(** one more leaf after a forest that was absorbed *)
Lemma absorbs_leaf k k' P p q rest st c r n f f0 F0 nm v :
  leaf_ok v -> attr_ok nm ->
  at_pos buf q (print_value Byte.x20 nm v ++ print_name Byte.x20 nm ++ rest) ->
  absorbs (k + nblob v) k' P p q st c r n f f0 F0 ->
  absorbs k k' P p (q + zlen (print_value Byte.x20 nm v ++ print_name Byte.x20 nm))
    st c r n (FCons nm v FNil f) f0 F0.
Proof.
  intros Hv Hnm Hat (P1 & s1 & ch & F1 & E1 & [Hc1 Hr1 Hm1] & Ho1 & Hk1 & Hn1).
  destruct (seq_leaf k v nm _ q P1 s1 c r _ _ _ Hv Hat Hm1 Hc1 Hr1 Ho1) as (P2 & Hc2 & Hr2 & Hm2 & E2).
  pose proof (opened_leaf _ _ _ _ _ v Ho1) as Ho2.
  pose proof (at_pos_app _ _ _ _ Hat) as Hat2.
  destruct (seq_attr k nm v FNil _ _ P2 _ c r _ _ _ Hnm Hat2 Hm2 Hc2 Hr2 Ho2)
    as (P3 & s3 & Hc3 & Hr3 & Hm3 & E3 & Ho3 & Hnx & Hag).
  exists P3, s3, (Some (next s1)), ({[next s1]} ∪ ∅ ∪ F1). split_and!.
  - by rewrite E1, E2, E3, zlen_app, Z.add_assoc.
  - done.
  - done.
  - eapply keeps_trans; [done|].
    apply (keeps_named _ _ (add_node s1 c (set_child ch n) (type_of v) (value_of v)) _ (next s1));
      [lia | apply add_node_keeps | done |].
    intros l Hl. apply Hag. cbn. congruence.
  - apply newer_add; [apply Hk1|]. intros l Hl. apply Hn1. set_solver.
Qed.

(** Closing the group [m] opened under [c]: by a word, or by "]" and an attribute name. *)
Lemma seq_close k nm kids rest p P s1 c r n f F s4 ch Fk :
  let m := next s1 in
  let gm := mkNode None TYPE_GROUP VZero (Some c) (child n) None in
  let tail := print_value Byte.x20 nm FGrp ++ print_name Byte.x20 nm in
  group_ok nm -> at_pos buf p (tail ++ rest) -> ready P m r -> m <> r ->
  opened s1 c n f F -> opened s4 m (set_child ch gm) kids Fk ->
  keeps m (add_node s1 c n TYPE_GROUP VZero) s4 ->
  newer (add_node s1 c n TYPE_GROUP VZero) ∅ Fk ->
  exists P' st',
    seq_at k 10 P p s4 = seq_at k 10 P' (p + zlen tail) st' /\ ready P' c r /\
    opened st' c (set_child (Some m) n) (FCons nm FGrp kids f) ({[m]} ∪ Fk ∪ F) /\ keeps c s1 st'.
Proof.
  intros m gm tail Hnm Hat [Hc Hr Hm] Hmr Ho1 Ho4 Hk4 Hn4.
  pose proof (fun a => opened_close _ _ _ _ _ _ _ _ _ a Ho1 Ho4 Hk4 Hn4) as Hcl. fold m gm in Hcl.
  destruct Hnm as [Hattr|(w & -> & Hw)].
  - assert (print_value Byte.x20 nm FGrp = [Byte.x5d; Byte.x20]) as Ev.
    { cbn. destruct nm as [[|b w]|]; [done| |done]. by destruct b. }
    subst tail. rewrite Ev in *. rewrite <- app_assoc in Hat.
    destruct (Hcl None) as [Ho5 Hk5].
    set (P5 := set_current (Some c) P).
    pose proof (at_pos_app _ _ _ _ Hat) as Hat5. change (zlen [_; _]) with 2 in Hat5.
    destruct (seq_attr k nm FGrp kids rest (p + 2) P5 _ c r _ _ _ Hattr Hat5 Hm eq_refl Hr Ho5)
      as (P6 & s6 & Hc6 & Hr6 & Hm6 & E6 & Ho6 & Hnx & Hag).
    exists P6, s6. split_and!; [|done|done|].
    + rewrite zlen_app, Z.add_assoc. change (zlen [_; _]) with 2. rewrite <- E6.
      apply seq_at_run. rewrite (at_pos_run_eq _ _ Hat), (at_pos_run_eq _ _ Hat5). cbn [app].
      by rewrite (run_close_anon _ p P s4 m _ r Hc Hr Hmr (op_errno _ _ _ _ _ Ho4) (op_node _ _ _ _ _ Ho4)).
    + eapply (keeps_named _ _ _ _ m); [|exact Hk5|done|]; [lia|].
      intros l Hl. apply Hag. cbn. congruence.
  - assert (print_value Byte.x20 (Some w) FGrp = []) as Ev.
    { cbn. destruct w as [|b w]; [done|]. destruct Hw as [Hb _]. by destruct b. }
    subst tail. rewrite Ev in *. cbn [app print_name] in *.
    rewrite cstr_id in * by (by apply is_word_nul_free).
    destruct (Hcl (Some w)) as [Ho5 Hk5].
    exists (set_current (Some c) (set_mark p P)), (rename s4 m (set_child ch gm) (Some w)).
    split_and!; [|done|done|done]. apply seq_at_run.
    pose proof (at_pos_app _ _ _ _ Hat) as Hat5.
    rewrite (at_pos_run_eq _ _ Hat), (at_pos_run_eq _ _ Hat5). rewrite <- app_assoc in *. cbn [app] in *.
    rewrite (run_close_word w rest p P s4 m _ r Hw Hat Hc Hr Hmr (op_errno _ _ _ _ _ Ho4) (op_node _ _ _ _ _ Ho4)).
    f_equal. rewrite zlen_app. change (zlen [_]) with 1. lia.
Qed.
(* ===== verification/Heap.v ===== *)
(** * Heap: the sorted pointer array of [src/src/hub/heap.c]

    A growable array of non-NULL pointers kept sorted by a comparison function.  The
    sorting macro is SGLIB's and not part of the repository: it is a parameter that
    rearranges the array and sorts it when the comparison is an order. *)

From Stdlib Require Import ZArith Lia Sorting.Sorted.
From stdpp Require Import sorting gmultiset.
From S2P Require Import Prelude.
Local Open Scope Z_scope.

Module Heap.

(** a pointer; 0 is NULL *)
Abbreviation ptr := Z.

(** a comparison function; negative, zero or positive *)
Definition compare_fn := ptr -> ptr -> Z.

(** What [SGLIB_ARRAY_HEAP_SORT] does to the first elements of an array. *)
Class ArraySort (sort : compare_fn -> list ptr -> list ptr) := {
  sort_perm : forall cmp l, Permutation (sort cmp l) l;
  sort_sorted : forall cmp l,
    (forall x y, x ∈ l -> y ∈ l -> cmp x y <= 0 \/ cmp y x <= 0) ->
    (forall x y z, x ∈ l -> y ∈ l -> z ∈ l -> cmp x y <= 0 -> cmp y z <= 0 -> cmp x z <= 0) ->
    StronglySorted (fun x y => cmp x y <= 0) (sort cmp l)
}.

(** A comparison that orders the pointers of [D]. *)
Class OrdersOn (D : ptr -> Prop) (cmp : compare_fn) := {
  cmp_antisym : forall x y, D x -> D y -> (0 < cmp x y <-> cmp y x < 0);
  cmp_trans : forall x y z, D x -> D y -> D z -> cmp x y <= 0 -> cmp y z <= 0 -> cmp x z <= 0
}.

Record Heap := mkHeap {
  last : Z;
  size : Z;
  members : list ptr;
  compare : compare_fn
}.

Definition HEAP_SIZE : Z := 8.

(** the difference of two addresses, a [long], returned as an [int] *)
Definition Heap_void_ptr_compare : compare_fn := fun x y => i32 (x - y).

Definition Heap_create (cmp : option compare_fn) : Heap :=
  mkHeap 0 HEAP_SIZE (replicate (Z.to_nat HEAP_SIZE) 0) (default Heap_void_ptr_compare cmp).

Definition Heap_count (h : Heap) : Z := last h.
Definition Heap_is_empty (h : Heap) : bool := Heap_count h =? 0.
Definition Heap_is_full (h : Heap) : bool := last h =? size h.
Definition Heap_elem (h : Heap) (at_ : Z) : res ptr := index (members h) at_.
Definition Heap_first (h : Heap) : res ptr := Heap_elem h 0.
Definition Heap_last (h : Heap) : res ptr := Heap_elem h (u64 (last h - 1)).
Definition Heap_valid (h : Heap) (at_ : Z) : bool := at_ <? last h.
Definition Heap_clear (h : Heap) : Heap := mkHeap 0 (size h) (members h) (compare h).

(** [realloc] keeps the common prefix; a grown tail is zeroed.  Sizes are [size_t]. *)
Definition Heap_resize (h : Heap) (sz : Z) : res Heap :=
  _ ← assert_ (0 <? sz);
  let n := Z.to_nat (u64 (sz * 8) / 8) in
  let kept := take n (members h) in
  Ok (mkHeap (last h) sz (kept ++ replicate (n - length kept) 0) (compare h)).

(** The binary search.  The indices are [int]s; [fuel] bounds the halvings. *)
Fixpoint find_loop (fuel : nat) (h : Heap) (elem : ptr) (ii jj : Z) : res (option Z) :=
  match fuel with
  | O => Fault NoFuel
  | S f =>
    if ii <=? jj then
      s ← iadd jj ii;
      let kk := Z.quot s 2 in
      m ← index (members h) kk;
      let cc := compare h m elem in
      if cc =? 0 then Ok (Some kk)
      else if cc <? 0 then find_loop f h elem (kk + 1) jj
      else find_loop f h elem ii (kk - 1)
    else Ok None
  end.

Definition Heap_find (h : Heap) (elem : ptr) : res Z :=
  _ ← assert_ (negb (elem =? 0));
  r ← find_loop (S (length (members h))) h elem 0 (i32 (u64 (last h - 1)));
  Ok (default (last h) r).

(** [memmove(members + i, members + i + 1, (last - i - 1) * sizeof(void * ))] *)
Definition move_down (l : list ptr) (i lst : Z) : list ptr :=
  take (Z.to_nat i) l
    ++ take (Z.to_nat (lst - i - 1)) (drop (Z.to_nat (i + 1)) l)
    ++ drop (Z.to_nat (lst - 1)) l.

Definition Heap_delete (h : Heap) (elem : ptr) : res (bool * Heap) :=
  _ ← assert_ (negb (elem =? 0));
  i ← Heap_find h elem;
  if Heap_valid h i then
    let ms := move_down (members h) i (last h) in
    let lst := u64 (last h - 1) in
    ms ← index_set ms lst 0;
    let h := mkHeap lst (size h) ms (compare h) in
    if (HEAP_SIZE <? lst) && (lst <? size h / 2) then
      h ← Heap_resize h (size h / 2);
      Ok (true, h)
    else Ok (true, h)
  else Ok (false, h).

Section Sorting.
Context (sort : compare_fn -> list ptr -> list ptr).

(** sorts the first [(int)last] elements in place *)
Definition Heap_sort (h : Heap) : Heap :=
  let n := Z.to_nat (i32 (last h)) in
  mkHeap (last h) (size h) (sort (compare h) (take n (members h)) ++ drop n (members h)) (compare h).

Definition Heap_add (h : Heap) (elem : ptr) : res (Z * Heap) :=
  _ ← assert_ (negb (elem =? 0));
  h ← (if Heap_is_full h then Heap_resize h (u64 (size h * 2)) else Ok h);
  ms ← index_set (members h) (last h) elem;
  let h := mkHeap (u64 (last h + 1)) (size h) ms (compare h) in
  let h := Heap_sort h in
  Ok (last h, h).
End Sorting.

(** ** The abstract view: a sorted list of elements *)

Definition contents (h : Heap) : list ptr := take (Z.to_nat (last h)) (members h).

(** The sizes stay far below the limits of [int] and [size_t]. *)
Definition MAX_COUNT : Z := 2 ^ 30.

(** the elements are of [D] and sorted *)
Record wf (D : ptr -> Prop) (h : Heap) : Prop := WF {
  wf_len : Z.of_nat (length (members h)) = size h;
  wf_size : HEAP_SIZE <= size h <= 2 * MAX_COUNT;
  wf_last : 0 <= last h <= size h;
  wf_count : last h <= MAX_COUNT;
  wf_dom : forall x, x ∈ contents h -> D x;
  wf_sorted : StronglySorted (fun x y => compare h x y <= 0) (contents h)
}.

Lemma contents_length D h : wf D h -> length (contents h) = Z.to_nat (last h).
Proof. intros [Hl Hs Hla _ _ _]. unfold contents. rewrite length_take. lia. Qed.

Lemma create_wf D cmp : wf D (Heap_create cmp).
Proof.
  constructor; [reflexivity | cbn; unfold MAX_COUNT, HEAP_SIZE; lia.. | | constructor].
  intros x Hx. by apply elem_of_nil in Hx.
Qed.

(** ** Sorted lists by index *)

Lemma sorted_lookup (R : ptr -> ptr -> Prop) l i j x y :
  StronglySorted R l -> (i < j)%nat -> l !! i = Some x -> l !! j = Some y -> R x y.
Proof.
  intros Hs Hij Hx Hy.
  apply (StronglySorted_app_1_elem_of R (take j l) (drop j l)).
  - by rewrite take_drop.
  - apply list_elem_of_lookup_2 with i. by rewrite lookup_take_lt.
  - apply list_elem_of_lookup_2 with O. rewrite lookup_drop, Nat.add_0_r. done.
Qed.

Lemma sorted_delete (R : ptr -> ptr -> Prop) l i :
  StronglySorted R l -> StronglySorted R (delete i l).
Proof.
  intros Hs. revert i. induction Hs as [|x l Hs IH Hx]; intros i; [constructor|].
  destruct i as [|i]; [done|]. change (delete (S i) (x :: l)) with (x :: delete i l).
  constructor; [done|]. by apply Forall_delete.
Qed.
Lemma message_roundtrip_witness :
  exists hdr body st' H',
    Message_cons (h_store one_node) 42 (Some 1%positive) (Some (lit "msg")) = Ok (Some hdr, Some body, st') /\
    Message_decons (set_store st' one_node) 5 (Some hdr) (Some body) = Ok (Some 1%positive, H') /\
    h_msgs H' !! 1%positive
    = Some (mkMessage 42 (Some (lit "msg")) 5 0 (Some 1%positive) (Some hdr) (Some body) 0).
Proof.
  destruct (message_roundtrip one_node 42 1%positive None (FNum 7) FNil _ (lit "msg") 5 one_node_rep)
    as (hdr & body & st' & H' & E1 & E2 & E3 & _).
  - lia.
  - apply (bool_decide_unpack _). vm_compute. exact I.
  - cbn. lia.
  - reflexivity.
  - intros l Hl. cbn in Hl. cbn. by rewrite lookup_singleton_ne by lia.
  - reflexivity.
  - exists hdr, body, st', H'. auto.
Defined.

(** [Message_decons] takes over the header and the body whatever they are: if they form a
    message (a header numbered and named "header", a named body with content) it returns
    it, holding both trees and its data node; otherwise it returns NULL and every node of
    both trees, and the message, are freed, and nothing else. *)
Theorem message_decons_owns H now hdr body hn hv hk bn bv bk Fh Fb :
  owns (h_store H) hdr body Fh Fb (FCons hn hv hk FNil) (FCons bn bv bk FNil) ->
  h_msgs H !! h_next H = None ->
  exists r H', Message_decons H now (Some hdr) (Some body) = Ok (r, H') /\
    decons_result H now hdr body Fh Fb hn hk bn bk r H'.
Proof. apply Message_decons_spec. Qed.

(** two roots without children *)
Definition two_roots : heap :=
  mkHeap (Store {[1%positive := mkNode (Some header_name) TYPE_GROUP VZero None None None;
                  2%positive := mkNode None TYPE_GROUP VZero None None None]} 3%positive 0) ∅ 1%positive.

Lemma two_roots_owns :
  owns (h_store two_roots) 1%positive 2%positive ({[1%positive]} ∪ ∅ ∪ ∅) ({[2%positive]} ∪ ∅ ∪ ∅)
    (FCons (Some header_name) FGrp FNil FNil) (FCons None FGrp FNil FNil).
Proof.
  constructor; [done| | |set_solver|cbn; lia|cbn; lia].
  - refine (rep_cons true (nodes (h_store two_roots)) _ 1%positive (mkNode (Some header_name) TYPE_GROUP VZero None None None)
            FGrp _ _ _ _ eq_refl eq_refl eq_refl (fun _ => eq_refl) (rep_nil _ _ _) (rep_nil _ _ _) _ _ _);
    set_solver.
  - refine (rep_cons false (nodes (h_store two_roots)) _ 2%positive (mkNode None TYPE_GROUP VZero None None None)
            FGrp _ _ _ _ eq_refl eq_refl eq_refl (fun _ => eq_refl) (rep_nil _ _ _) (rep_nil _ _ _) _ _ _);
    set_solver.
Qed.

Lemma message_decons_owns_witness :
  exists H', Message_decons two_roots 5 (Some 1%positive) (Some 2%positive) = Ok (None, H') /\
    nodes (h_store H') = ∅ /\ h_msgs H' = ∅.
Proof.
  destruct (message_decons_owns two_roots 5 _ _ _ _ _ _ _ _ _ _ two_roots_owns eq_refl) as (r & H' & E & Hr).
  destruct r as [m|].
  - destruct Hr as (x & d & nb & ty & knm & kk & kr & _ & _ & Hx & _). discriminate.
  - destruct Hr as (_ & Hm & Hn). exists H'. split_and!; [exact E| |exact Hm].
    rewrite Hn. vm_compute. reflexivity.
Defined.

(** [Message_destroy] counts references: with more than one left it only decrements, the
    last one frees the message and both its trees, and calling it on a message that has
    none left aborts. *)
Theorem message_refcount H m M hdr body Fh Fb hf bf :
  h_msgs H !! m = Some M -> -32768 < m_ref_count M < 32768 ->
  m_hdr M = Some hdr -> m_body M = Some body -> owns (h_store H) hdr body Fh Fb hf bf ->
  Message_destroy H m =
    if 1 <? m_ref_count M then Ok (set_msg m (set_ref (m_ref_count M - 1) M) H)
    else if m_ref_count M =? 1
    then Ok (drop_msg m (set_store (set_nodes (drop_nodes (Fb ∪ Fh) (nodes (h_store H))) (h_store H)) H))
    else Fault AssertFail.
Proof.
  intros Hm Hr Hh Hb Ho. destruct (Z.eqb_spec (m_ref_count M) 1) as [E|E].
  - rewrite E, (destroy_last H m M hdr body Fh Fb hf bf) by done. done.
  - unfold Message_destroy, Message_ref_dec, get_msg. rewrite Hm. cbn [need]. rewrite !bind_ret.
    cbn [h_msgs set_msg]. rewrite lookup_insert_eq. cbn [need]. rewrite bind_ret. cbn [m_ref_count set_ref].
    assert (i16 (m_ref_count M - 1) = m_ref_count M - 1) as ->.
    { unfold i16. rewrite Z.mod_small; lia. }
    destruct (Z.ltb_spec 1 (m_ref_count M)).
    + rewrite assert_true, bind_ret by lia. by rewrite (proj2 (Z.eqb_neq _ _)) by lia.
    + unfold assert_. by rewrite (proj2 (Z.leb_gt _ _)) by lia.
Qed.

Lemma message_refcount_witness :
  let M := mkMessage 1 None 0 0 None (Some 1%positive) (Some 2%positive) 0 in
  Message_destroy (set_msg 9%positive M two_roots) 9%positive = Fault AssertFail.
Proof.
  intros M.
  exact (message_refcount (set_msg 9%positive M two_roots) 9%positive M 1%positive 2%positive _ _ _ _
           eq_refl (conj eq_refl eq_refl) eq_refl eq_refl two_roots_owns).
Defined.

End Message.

# To do:
Starting at the line above that contains "constructor; [done|]. by", repeat each line exactly up to and including the line that contains "constructor; [done| |", and stop there.

# Answer section:
  constructor; [done|]. by apply Forall_delete.
Qed.
Lemma message_roundtrip_witness :
  exists hdr body st' H',
    Message_cons (h_store one_node) 42 (Some 1%positive) (Some (lit "msg")) = Ok (Some hdr, Some body, st') /\
    Message_decons (set_store st' one_node) 5 (Some hdr) (Some body) = Ok (Some 1%positive, H') /\
    h_msgs H' !! 1%positive
    = Some (mkMessage 42 (Some (lit "msg")) 5 0 (Some 1%positive) (Some hdr) (Some body) 0).
Proof.
  destruct (message_roundtrip one_node 42 1%positive None (FNum 7) FNil _ (lit "msg") 5 one_node_rep)
    as (hdr & body & st' & H' & E1 & E2 & E3 & _).
  - lia.
  - apply (bool_decide_unpack _). vm_compute. exact I.
  - cbn. lia.
  - reflexivity.
  - intros l Hl. cbn in Hl. cbn. by rewrite lookup_singleton_ne by lia.
  - reflexivity.
  - exists hdr, body, st', H'. auto.
Defined.

(** [Message_decons] takes over the header and the body whatever they are: if they form a
    message (a header numbered and named "header", a named body with content) it returns
    it, holding both trees and its data node; otherwise it returns NULL and every node of
    both trees, and the message, are freed, and nothing else. *)
Theorem message_decons_owns H now hdr body hn hv hk bn bv bk Fh Fb :
  owns (h_store H) hdr body Fh Fb (FCons hn hv hk FNil) (FCons bn bv bk FNil) ->
  h_msgs H !! h_next H = None ->
  exists r H', Message_decons H now (Some hdr) (Some body) = Ok (r, H') /\
    decons_result H now hdr body Fh Fb hn hk bn bk r H'.
Proof. apply Message_decons_spec. Qed.

(** two roots without children *)
Definition two_roots : heap :=
  mkHeap (Store {[1%positive := mkNode (Some header_name) TYPE_GROUP VZero None None None;
                  2%positive := mkNode None TYPE_GROUP VZero None None None]} 3%positive 0) ∅ 1%positive.

Lemma two_roots_owns :
  owns (h_store two_roots) 1%positive 2%positive ({[1%positive]} ∪ ∅ ∪ ∅) ({[2%positive]} ∪ ∅ ∪ ∅)
    (FCons (Some header_name) FGrp FNil FNil) (FCons None FGrp FNil FNil).
Proof.
  constructor; [done| | |set_solver|cbn; lia|cbn; lia].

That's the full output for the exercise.